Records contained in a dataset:
==*==
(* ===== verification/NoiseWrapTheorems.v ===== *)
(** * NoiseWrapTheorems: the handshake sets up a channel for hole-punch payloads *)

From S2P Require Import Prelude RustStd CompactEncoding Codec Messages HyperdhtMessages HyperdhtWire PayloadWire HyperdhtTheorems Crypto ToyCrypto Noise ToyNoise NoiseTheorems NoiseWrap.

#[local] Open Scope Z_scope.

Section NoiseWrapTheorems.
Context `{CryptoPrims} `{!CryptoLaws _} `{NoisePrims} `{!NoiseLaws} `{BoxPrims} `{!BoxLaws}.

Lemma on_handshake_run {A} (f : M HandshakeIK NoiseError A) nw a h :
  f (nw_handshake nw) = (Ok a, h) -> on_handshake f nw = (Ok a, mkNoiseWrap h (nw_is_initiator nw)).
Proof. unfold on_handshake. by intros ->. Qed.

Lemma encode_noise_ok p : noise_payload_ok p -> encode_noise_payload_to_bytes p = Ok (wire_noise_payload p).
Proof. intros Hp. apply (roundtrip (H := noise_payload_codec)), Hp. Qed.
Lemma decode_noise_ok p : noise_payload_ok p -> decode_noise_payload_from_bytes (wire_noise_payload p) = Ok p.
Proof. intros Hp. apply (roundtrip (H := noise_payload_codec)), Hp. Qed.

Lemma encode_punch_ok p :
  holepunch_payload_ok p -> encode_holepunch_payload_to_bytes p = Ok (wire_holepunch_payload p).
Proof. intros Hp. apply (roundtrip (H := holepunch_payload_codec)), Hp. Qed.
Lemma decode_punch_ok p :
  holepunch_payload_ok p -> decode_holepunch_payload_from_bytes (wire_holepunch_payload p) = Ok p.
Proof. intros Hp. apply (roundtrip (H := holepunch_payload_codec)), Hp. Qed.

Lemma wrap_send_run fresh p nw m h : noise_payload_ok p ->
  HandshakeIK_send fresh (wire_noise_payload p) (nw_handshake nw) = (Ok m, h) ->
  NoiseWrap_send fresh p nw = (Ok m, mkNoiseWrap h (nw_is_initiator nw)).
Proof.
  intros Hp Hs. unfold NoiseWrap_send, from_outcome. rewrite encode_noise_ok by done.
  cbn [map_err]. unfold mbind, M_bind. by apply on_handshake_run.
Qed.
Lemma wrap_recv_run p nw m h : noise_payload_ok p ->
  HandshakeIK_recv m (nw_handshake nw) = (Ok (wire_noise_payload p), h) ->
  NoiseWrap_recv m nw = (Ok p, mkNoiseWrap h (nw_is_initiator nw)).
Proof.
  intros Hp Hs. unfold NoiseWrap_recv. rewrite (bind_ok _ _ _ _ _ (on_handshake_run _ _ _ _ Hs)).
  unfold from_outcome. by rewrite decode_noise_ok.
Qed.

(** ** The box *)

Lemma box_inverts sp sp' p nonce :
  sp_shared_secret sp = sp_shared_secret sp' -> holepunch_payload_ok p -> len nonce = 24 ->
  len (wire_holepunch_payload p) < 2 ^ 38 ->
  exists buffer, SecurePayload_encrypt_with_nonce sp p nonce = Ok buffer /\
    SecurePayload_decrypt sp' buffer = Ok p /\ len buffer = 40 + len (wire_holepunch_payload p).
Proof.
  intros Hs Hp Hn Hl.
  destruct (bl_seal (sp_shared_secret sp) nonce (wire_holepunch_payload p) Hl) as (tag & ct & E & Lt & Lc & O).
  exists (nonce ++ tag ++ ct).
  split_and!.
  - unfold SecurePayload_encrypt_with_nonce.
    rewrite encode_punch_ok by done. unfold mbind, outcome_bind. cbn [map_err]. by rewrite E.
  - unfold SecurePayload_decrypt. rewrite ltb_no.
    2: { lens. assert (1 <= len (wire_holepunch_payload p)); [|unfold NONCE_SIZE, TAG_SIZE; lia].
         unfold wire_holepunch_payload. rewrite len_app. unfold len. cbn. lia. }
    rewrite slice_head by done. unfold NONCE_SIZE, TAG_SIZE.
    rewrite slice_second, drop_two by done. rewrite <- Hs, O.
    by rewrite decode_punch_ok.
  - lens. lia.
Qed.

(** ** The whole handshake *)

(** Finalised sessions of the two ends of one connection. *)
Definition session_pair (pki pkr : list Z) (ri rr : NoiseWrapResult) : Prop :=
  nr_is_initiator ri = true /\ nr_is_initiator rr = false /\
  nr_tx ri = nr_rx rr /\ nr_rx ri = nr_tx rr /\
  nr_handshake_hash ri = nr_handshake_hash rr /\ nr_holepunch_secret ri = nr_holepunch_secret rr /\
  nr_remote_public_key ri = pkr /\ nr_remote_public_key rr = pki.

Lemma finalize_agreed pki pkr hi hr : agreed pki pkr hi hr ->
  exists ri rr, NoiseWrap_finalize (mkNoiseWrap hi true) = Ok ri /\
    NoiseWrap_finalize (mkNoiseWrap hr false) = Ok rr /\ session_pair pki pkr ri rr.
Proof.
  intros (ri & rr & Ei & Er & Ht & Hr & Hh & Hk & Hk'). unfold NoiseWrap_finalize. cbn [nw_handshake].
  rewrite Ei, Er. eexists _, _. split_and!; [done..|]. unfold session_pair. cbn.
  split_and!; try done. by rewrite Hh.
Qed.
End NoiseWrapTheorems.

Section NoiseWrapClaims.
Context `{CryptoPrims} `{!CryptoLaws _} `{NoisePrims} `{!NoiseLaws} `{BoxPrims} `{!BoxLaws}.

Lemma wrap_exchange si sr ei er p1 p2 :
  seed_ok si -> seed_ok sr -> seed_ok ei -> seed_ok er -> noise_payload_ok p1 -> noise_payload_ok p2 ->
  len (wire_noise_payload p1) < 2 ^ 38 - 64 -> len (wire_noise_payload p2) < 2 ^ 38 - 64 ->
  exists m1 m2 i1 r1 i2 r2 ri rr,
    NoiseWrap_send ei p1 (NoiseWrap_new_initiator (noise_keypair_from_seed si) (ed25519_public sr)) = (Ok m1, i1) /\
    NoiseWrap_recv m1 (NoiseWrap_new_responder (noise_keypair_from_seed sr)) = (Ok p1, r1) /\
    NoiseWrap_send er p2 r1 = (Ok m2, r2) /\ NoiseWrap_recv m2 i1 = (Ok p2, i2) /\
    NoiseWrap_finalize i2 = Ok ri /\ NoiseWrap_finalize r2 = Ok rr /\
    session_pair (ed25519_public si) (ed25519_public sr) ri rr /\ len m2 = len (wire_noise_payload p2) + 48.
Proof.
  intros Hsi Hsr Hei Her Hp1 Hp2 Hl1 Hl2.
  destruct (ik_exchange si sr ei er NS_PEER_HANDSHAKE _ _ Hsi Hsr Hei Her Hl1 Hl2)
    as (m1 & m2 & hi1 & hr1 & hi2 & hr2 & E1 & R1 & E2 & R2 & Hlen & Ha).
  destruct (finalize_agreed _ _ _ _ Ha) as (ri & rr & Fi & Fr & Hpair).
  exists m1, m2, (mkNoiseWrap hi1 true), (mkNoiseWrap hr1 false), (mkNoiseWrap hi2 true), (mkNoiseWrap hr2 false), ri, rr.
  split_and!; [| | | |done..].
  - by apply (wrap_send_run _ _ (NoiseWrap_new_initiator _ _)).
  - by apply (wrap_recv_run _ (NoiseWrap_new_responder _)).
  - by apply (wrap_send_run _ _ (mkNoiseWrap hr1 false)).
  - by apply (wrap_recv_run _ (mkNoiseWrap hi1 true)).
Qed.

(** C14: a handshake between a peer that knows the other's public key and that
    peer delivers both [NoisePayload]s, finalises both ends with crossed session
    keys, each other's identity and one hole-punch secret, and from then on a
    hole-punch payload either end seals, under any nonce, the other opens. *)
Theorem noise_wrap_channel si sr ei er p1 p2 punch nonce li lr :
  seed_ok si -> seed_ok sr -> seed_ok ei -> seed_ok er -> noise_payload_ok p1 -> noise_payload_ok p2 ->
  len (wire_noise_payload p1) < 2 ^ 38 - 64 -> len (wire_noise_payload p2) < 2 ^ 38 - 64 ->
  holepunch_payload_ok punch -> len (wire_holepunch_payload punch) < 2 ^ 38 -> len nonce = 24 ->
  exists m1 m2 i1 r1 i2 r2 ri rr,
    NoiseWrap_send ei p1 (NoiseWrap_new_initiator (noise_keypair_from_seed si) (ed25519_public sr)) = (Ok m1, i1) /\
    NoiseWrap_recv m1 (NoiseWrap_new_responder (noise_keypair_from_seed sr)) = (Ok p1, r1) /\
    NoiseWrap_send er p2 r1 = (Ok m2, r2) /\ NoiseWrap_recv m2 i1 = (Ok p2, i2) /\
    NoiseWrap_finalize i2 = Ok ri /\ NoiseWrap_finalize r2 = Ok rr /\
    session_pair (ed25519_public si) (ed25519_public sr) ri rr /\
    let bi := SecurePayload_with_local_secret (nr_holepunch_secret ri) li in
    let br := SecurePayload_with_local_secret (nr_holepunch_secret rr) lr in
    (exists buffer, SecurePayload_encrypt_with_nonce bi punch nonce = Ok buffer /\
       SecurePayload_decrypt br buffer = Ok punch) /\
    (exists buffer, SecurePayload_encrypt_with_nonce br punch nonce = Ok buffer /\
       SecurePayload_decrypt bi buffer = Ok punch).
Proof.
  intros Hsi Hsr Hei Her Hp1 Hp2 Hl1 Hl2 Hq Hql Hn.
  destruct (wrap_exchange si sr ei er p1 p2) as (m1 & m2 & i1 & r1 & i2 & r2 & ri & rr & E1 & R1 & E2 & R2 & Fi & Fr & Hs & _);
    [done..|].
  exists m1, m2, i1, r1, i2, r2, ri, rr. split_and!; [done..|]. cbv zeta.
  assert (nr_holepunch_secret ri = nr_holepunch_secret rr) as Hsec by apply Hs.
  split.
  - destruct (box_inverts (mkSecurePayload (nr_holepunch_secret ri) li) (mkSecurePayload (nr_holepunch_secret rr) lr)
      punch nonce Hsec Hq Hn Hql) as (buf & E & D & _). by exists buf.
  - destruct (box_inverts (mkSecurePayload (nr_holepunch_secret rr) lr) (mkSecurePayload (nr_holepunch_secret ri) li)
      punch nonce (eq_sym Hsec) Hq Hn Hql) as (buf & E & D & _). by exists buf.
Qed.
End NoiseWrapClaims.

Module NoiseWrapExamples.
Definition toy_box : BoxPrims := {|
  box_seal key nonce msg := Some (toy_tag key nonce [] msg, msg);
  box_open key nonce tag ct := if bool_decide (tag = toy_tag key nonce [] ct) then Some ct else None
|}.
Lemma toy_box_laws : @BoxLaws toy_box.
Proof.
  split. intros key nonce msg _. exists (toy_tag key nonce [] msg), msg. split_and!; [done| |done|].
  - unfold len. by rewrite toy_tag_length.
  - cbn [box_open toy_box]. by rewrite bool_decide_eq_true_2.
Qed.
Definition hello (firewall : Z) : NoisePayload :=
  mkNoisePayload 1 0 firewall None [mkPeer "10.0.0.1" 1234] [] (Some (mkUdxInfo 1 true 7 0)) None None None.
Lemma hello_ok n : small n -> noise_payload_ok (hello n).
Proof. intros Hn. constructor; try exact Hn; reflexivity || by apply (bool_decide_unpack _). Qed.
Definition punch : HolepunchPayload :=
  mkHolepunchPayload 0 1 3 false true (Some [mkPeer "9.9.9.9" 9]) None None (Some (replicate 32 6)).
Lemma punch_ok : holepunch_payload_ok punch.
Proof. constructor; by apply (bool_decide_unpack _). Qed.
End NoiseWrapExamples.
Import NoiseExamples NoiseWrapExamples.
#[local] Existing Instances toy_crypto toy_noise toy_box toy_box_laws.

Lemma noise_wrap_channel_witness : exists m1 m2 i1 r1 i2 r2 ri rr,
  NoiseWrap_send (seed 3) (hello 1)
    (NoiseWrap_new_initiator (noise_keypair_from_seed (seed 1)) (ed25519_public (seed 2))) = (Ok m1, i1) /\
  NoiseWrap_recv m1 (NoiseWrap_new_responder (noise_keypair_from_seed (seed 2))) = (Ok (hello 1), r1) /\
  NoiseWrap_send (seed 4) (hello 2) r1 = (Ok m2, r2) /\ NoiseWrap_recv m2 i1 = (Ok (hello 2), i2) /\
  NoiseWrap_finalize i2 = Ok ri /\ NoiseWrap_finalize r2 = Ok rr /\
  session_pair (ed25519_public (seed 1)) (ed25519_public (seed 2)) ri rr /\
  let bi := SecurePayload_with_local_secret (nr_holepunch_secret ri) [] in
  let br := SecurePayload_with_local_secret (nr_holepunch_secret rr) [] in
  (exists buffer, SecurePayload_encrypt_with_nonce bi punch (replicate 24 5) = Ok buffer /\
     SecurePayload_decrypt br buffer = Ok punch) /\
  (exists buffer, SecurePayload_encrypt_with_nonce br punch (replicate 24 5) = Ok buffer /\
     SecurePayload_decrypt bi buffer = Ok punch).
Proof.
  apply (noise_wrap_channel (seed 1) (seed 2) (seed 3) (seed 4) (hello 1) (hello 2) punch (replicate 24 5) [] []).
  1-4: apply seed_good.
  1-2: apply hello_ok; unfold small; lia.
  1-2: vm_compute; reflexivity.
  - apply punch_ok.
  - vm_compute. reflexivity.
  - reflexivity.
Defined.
==*==
WHAT IS NEEDED
Give back the records above exactly, limited to the lines between the one holding "NoiseWrap_send (seed 3) (hello 1)" and the one holding "NoiseWrap_send (seed 4)", inclusive.

SOLUTION
  NoiseWrap_send (seed 3) (hello 1)
    (NoiseWrap_new_initiator (noise_keypair_from_seed (seed 1)) (ed25519_public (seed 2))) = (Ok m1, i1) /\
  NoiseWrap_recv m1 (NoiseWrap_new_responder (noise_keypair_from_seed (seed 2))) = (Ok (hello 1), r1) /\
  NoiseWrap_send (seed 4) (hello 2) r1 = (Ok m2, r2) /\ NoiseWrap_recv m2 i1 = (Ok (hello 2), i2) /\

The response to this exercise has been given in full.